Oggi finalmente a distanza di anni la visione del teatro all’interno della scuola dell’infanzia sta cambiando. Per me l’incontro con la metodologia BimboTeatro è stata sorprendente, emozionante, autentica, la curiosità ha lasciato spazio a piccole consapevolezze ampliando la voglia di saperne di più. Lo stupore, la meraviglia ma anche i dubbi e le paure mi hanno accompagnato fino al momento della fatidica decisione di entrare a far parte del team delle Attrici Informali BimboTeatro.
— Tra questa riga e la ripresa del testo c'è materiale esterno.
Lemma running_step r r' : rinv r → rstep mh hh sh mac L r r' → rinv r'.
Proof.
  intros Hr Hs. destruct Hs as [pr rq|i h tsec now cand p' h' Hi Hv Hs|i h d Hi Hu|now order p' w' Ho Hs].
  - destruct Hr as [Hc [Hs Hh] Hg Hl Hn Hm Hst Ha (cr & Hcr & Hsz)]. unfold enter. cbn [guard_enter].
    assert (∀ (a b : Metrics), latCount a = latCount b → mAuthorized a = mAuthorized b → ∀ t : bool,
      latCount (if t then b else a) = latCount b ∧ mAuthorized (if t then b else a) = mAuthorized b) as Hif by by intros ???? [].
    destruct (Hif (add_counts 0 0 0 1 0 (p_metrics (r_proc r))) (p_metrics (r_proc r)) eq_refl ltac:(simpl; lia)
      (negb ((match pr with low => softMax (p_adm (r_proc r)) | high => hardMax (p_adm (r_proc r)) end) <?
        inflight (p_adm (r_proc r)) + 1))) as [Hif1 Hif2].
    constructor; cbn [r_proc r_handlers r_requests p_cfg p_server p_adm p_metrics softMax hardMax inflight inside]; try done.
    + intros Hle. apply (gstep_inv (p_adm (r_proc r)) (GEnter pr)); [by rewrite Hs, Hh|by apply Hg].
    + simpl. by rewrite Hl.
    + rewrite Hif1, Hn. lia.
    + intros [|j] c q Hj; [|by eapply (Ha j)]. simpl in Hj. by destruct (negb _), pr.
    + exists cr. split; [done|]. rewrite Hif2. rewrite filter_cons, decide_False; [done|]. destruct (guard_enter _ _).2, pr; exact (fun x => x).
  - assert (∀ c q, h = HAdmit c q → DeviceLimit c ≤ L (AccountID c)) as Hadm.
    { intros c q ->. by eapply (ri_admit _ Hr i). }
    destruct (section_effect tsec now cand h (r_proc r) p' h' Hadm Hs) as (He & Hcnt & Hnew).
    eapply (rinv_effect r p' _ _ _ _ Hr He); [by rewrite length_insert| |].
    + intros j c q [(-> & [= ->] & _)|[_ Hj]]%list_lookup_insert_Some; [|by eapply (ri_admit _ Hr j)].
      destruct (Hnew c q eq_refl) as (rq & -> & Hver). by eapply Hv.
    + rewrite (filter_insert _ i (Some h) (Some h') Hi). unfold counts in Hcnt at 1. rewrite Hcnt. done.
  - destruct Hr as [Hc [Hs Hh] Hg Hl Hn Hm Hst Ha (cr & Hcr & Hsz)].
    pose proof (lookup_lt_Some _ _ _ Hi) as Hlt.
    constructor; cbn [leave r_proc r_handlers r_requests p_cfg p_server p_adm p_metrics softMax hardMax inflight inside guard_exit]; try done.
    + intros Hle. pose proof (gstep_inv (p_adm (r_proc r)) (GExit i)) as Hgi. simpl in Hgi.
      rewrite decide_True in Hgi by lia. apply Hgi; [by rewrite Hs, Hh|by apply Hg].
    + rewrite !length_delete; [by rewrite Hl|by apply lookup_lt_is_Some; lia|by eexists].
    + rewrite Hn. simpl. lia.
    + intros j c q Hj. destruct (decide (j < i)%nat).
      * rewrite list_lookup_delete_lt in Hj by done. by eapply (Ha j).
      * rewrite list_lookup_delete_ge in Hj by lia. by eapply (Ha (S j)).
    + exists cr. split; [done|]. by rewrite (filter_delete _ i h Hi Hu).
  - eapply (rinv_effect r p' _ _ None 0 Hr); [by eapply sweep_effect|done|apply Hr|lia].
Qed.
La competenza a più livelli dei formatori sia teorica che pratica, “sentirsi” in gruppo grazie a vari rituali e non grazie ad un corso di formazione, la crescita interiore e pratica, la profonda conoscenza e il totale rispetto del bambino e dell’essere umano, tutto questo e molto altro ancora fanno la grandezza di BimboTeatro!

Janusz Korczak, pedagogo, scrittore e medico polacco di origine ebraica vittima dell’Olocausto, ci suggerisce un’ottica rovesciata: quella del bambino in grado di educare l’adulto. La prospettiva è presto capovolta, il problema, però, rimane: è faticoso frequentare i bambini, troppo simili a noi per non incontrare noi stessi, così diversi da noi per non incontrare la diversità che non si presta ad essere spiegata e ridotta, ma solo intuita e ascoltata. Per questo forse agli adulti stanca essere educati così come educare, perché è impegno ad alzarsi sulla punta dei piedi per immaginare altrimenti, camminando con piedi ben aderenti alla terra, ispirando gli altri a fare lo stesso. E la prima attenzione non è quella di fare bene, ma quella di non fare male, di non ferire, di rispettare tempi, modi e sensibilità diverse dalla propria. Modalità di giocare e di giocarsi, di fare e di contemplare, ma, soprattutto, di fare esperienza con la pancia, con la testa, con il cuore. Educare diventa allora un imparare a comunicare in cui essenziale è mettersi in ascolto di se stessi, mentre ci si relaziona agli altri. In questo forse la metodologia BimboTeatro può dirci qualcosa. Far parte del team sta cambiando la mia vita… è impegnativo, faticoso, è sentirsi speciali, è un altro mondo……bellissimo!!!